Work instruction =>
Give the data again in full, exactly as written below.

━━ Given information ━━

Definition audioCacheEmpty (s : Rtmp2MpegtsRemuxer) : bool := len (audioCacheFrames s) =? 0.
Definition videoSeqHeaderCached (s : Rtmp2MpegtsRemuxer) : bool :=
  negb (len (default [] (spspps s)) =? 0).
Definition audioSeqHeaderCached (s : Rtmp2MpegtsRemuxer) : bool :=
  match ascCtx s with Some _ => true | None => false end.

(** The observer: what it does with a call first, and whether it calls
    [FlushAudio] then; what it does with the call after that. *)
Class TsObserver (Ob : Type) := {
  before : TsCall → Ob → bool * Ob;
  after : TsCall → Ob → Ob;
}.

Section Remuxer.
Context {Ob : Type} {OB : TsObserver Ob}.

(** The remuxer, the callbacks whose handling has ended, the observer. *)
Definition World : Type := Rtmp2MpegtsRemuxer * list TsCall * Ob.

Definition get : eff World Rtmp2MpegtsRemuxer := λ w, (w, Ret w.1.1).
Definition modify (f : Rtmp2MpegtsRemuxer → Rtmp2MpegtsRemuxer) : eff World unit := λ '(s, tr, o),
  ((f s, tr, o), Ret tt).

(** A callback, in which the observer may make the call [nested]. *)
Definition callback (nested : eff World unit) (c : TsCall) : eff World unit := λ '(s, tr, o),
  let '(flush, o) := before c o in
  let '((s, tr, o), r) := (if flush : bool then nested (s, tr, o) else ((s, tr, o), Ret tt)) in
  match r with
  | Ret _ => ((s, tr ++ [c], after c o), Ret tt)
  | r => ((s, tr, o), r)
  end.

Definition boundary_of (s : Rtmp2MpegtsRemuxer) (frame : Frame) : bool :=
  if TsPack.Sid frame =? TsPack.StreamIdAudio then negb (videoSeqHeaderCached s)
  else TsPack.Key frame && (negb (audioSeqHeaderCached s) || negb (opened s) || negb (audioCacheEmpty s)).

(** The frame as it is afterwards: retimed, with the next continuity counter. *)
Definition onFrame (nested : eff World unit) (frame : Frame) : eff World Frame :=
  s ← get;
  let '(t, frame) := tsFilter_Do (timestampFilter s) frame in
  _ ← modify (λ s, set_tsFilter s t);
  let boundary := boundary_of s frame in
  _ ← modify (λ s, if boundary then set_opened s else s);
  '(packets, frame) ← lift (TsPack.Pack frame);
  _ ← callback nested (OnTsPackets packets frame boundary);
  mret frame.

(** The call may come back from its own callback; the cache is empty then. *)
Fixpoint FlushAudio (fuel : nat) : eff World unit :=
  s ← get;
  if audioCacheEmpty s then mret tt else
  match fuel with
  | O => lift (Fail OutOfFuel)
  | S fuel =>
      let frame := mkFrame (audioCacheFirstFramePts s) 0 (audioCacheFirstFramePts s) (audioCc s)
                     TsPack.PidAudio TsPack.StreamIdAudio false (audioCacheFrames s) in
      _ ← modify (λ s, set_cache s [] (audioCacheFirstFramePts s));
      frame ← onFrame (FlushAudio fuel) frame;
      modify (λ s, set_audioCc s (TsPack.Cc frame))
  end.

Definition flush : eff World unit := FlushAudio 1.

(** *** Audio *)

Context {B : Bele} {BI : NazaBits}.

━━━

Exercise solution =>
Definition audioCacheEmpty (s : Rtmp2MpegtsRemuxer) : bool := len (audioCacheFrames s) =? 0.
Definition videoSeqHeaderCached (s : Rtmp2MpegtsRemuxer) : bool :=
  negb (len (default [] (spspps s)) =? 0).
Definition audioSeqHeaderCached (s : Rtmp2MpegtsRemuxer) : bool :=
  match ascCtx s with Some _ => true | None => false end.

(** The observer: what it does with a call first, and whether it calls
    [FlushAudio] then; what it does with the call after that. *)
Class TsObserver (Ob : Type) := {
  before : TsCall → Ob → bool * Ob;
  after : TsCall → Ob → Ob;
}.

Section Remuxer.
Context {Ob : Type} {OB : TsObserver Ob}.

(** The remuxer, the callbacks whose handling has ended, the observer. *)
Definition World : Type := Rtmp2MpegtsRemuxer * list TsCall * Ob.

Definition get : eff World Rtmp2MpegtsRemuxer := λ w, (w, Ret w.1.1).
Definition modify (f : Rtmp2MpegtsRemuxer → Rtmp2MpegtsRemuxer) : eff World unit := λ '(s, tr, o),
  ((f s, tr, o), Ret tt).

(** A callback, in which the observer may make the call [nested]. *)
Definition callback (nested : eff World unit) (c : TsCall) : eff World unit := λ '(s, tr, o),
  let '(flush, o) := before c o in
  let '((s, tr, o), r) := (if flush : bool then nested (s, tr, o) else ((s, tr, o), Ret tt)) in
  match r with
  | Ret _ => ((s, tr ++ [c], after c o), Ret tt)
  | r => ((s, tr, o), r)
  end.

Definition boundary_of (s : Rtmp2MpegtsRemuxer) (frame : Frame) : bool :=
  if TsPack.Sid frame =? TsPack.StreamIdAudio then negb (videoSeqHeaderCached s)
  else TsPack.Key frame && (negb (audioSeqHeaderCached s) || negb (opened s) || negb (audioCacheEmpty s)).

(** The frame as it is afterwards: retimed, with the next continuity counter. *)
Definition onFrame (nested : eff World unit) (frame : Frame) : eff World Frame :=
  s ← get;
  let '(t, frame) := tsFilter_Do (timestampFilter s) frame in
  _ ← modify (λ s, set_tsFilter s t);
  let boundary := boundary_of s frame in
  _ ← modify (λ s, if boundary then set_opened s else s);
  '(packets, frame) ← lift (TsPack.Pack frame);
  _ ← callback nested (OnTsPackets packets frame boundary);
  mret frame.

(** The call may come back from its own callback; the cache is empty then. *)
Fixpoint FlushAudio (fuel : nat) : eff World unit :=
  s ← get;
  if audioCacheEmpty s then mret tt else
  match fuel with
  | O => lift (Fail OutOfFuel)
  | S fuel =>
      let frame := mkFrame (audioCacheFirstFramePts s) 0 (audioCacheFirstFramePts s) (audioCc s)
                     TsPack.PidAudio TsPack.StreamIdAudio false (audioCacheFrames s) in
      _ ← modify (λ s, set_cache s [] (audioCacheFirstFramePts s));
      frame ← onFrame (FlushAudio fuel) frame;
      modify (λ s, set_audioCc s (TsPack.Cc frame))
  end.

Definition flush : eff World unit := FlushAudio 1.

(** *** Audio *)

Context {B : Bele} {BI : NazaBits}.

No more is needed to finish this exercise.